Dans cette démarche, le créationnisme adopte un raisonnement de type syllogistique : la révélation divine est vérité ; la bonne science confirme cette vérité ; la révélation divine est donc attestée scientifiquement. Deux ordres vérédictionnels sont, de la sorte, mobilisés simultanément et leur convergence débouche sur leur renforcement réciproque.

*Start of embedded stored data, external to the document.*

Lemma connect_db_ok now p connection pm :
  PeerDB.wf (peerdb pm) -> has_room p connection pm ->
  exists n db,
    match connection with
    | Connecting_Dialing => mret (PeerDB.dialing_peer now p (peerdb pm))
    | IngoingConnected => PeerDB.connect_outgoing p (peerdb pm)
    | OutgoingConnected => PeerDB.connect_ingoing p (peerdb pm)
    end = Ret db /\ PeerDB.wf db /\
    db = mkPeerDB (<[p := set_connection_status
            (status_after_connect now connection (connection_status (entry_or_default p (peerdb pm))))
            (entry_or_default p (peerdb pm))]> (PeerDB.peers (peerdb pm))) n.
Proof.
  intros Hwf Hroom. destruct (info_wf_entry p _ Hwf) as [_ Hst].
  set (info := entry_or_default p (peerdb pm)) in *.
  set (n := if is_disconnected (connection_status info) then saturating_sub (n_dc (peerdb pm)) 1
            else n_dc (peerdb pm)).
  exists n. eexists. split; [|split; [|reflexivity]].
  - unfold has_room in Hroom. fold info in Hroom.
    destruct connection; unfold PeerDB.dialing_peer, PeerDB.connect_outgoing, PeerDB.connect_ingoing,
      PeerInfo.connect_outgoing, PeerInfo.connect_ingoing, status_after_connect; fold info n;
      destruct (connection_status info) as [a b| | | |]; try done; cbn in Hroom, Hst |- *.
    + by rewrite (add_w_room b) by (tauto || apply Hst).
    + by rewrite (add_w_room a) by (tauto || apply Hst).
  - apply (wf_leave p _ _ Hwf). fold info.
    + split; [by destruct (info_wf_entry p _ Hwf)|]. cbn. unfold status_after_connect.
      destruct (connection_status info) as [a b| | | |], connection; cbn in Hst |- *; unfold in_width;
        repeat split; try (apply Hst); try (apply Z.mod_pos_bound; lia); try lia.
    + unfold disc, status_after_connect. by destruct (connections _), connection.
Qed.

Lemma connect_peer_ok now p connection pm :
  mwf pm -> has_room p connection pm ->
  exists pm', connect_peer now p connection pm = Ret (true, pm') /\ mwf pm' /\ events pm' = events pm /\
    PeerDB.peers (peerdb pm') = <[p := set_connection_status
        (status_after_connect now connection (connection_status (entry_or_default p (peerdb pm))))
        (entry_or_default p (peerdb pm))]> (PeerDB.peers (peerdb pm)) /\
    (forall q, deadline (ping_peers pm') q =
       if decide (q = p) then Some (now + from_secs PING_INTERVAL)%N else deadline (ping_peers pm) q) /\
    (forall q, deadline (status_peers pm') q =
       if decide (q = p) then Some (now + from_secs STATUS_INTERVAL)%N else deadline (status_peers pm) q).
Proof.
  intros Hm Hroom. unfold connect_peer.
  destruct (connect_db_ok now p connection pm (mwf_db _ Hm) Hroom) as (n & db & -> & Hdb & Heq).
  cbn [mbind Outcome_bind].
  destruct (insert_ok now p (ping_peers (set_peerdb db pm))) as (s1 & -> & Hw1 & Ht1 & Hd1);
    [apply Hm|by apply (ping_accepted pm)|].
  cbn [mbind Outcome_bind].
  destruct (insert_ok now p (status_peers (set_ping_peers s1 (set_peerdb db pm))))
    as (s2 & -> & Hw2 & Ht2 & Hd2);
    [apply Hm|by apply (status_accepted pm)|].
  cbn in Ht1, Ht2, Hd1, Hd2. rewrite (mwf_ping_timeout _ Hm) in *. rewrite (mwf_status_timeout _ Hm) in *.
  eexists. split; [done|]. split; [auto with manager|]. split; [done|]. cbn. by rewrite Heq.
Qed.

Lemma notify_disconnect_ok now p pm :
  mwf pm ->
  exists pm' db', notify_disconnect now p pm = Ret pm' /\ mwf pm' /\ events pm' = events pm /\
    PeerDB.disconnect now p (peerdb pm) = Ret db' /\ peerdb pm' = db' /\
    (forall q, deadline (ping_peers pm') q =
       if decide (q = p) then None else deadline (ping_peers pm) q) /\
    (forall q, deadline (status_peers pm') q =
       if decide (q = p) then None else deadline (status_peers pm) q).
Proof.
  intros Hm. unfold notify_disconnect.
  destruct (disconnect_ok now p (peerdb pm) (mwf_db _ Hm)) as (n & db & Hdb & Hwf & _).
  rewrite Hdb. cbn [mbind Outcome_bind].
  destruct (remove_spec p (ping_peers (set_peerdb db pm))) as (s1 & -> & Hw1 & Ht1 & Hd1);
    [apply Hm|].
  cbn [mbind Outcome_bind].
  destruct (remove_spec p (status_peers (set_ping_peers s1 (set_peerdb db pm))))
    as (s2 & -> & Hw2 & Ht2 & Hd2);
    [apply Hm|].
  cbn in Ht1, Ht2, Hd1, Hd2. rewrite (mwf_ping_timeout _ Hm) in *. rewrite (mwf_status_timeout _ Hm) in *.
  eexists _, db. split; [done|]. split; [auto with manager|]. by split_and!.
Qed.

Lemma rep_change_width a : in_width 8 (diff (rep_change a)).
Proof. unfold in_width. destruct a; cbn; lia. Qed.

(** A call on the database alone. *)
Lemma mwf_db_op now op db pm :
  mwf pm -> op_wf op -> run_op now op (peerdb pm) = Ret db -> mwf (set_peerdb db pm).
Proof. intros Hm Hop Hr. apply mwf_set_peerdb; [|done]. by eapply run_op_wf; [apply Hm|..]. Qed.

Lemma mwf_report_peer p a pm : mwf pm -> mwf (report_peer p a pm).
Proof.
  intros Hm. apply (mwf_db_op 0%N (OpAddReputation p (rep_change a))); [done| |done].
  apply rep_change_width.
Qed.

Lemma run_manager_ok now c pm :
  mwf pm -> call_has_room c pm -> exists pm', run_manager now c pm = Ret pm' /\ mwf pm'.
Proof.
  intros Hm Hroom. destruct c; cbn [run_manager].
  - unfold peer_statusd. destruct (insert_ok now peer_id (status_peers pm)) as (s & -> & Hw & Ht & _);
      [apply Hm|by apply status_accepted|]. rewrite (mwf_status_timeout _ Hm) in Ht. eexists. split; [done|]. auto with manager.
  - destruct (notify_disconnect_ok now peer_id pm Hm) as (pm' & _ & Hr & Hm' & _). eauto.
  - destruct (connect_peer_ok now peer_id connection pm Hm Hroom) as (pm' & -> & Hm' & _). by exists pm'.
  - eexists. split; [done|]. by apply mwf_report_peer.
  - eexists. split; [done|]. unfold identify. destruct (peer_info _ _); [|done].
    by apply (mwf_db_op now (OpIdentify peer_id (from_identify_info info) (listen_addrs info))).
  - eexists. split; [done|]. unfold handle_rpc_error. destruct (peer_action _ _); [|done].
    by apply mwf_report_peer.
  - unfold ping_request. destruct (peer_info peer_id (peerdb pm)) as [info|]; [|by exists pm].
    destruct (insert_ok now peer_id (ping_peers pm)) as (s & -> & Hw & Ht & _);
      [apply Hm|by apply ping_accepted|].
    rewrite (mwf_ping_timeout _ Hm) in Ht. cbn [mbind Outcome_bind].
    destruct (PeerInfo.meta_data info); eexists; (split; [done|]); [case_decide|];
      unfold push_event; auto 6 with manager.
  - eexists. split; [done|]. unfold pong_response, push_event.
    repeat case_match; auto with manager.
  - eexists. split; [done|]. unfold meta_data_response.
    destruct (peer_info _ _) as [info|]; [|done]. destruct (PeerInfo.meta_data info); [case_decide; [|done]|];
      by apply (mwf_db_op now (OpSetMetaData peer_id meta_data)).
  - destruct (addresses_of_peer_ok peer_id pm) as (addrs & c & ->). eexists. split; [done|].
    apply mwf_set_discovery; [|done]. by apply (inv_same (discovery pm)); [apply mwf_discovery|..].
  - unfold discovery_mut. destruct (disc_run_call_ok call (discovery pm)) as (event & d & -> & Hd); [apply Hm|].
    eexists. split; [done|]. destruct Hm. by split.
  - destruct (manager_poll_ok now pm Hm) as (pm' & e & _ & _ & _ & -> & Hm' & _). by exists pm'.
Qed.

Adnan Oktar, alias Harun Yahya, est une figure de proue du créationnisme musulman. Né à Ankara en 1956, il est principalement connu pour sa campagne contre le darwinisme. En 2006, il publia un Atlas de la création, qui fut distribué très largement en Europe et en Amérique du Nord, entre autres dans les écoles, et attira la réprobation des communautés scientifiques et scolaires. Son site web héberge de nombreux textes et documentaires portant sur des sujets très variés, des sciences naturelles aux questions de société, en passant par l'histoire et l'archéologie. Au titre de ces documentaires, on retrouve « Evidence of the true faith in historical sources » (La preuve de la vraie foi dans les sources historiques), objet de notre analyse. C'est une petite production audiovisuelle qui, à partir de quelques dossiers archéologiques, cherche à démontrer que la vérité coranique précède la science, mais est également prouvée par elle.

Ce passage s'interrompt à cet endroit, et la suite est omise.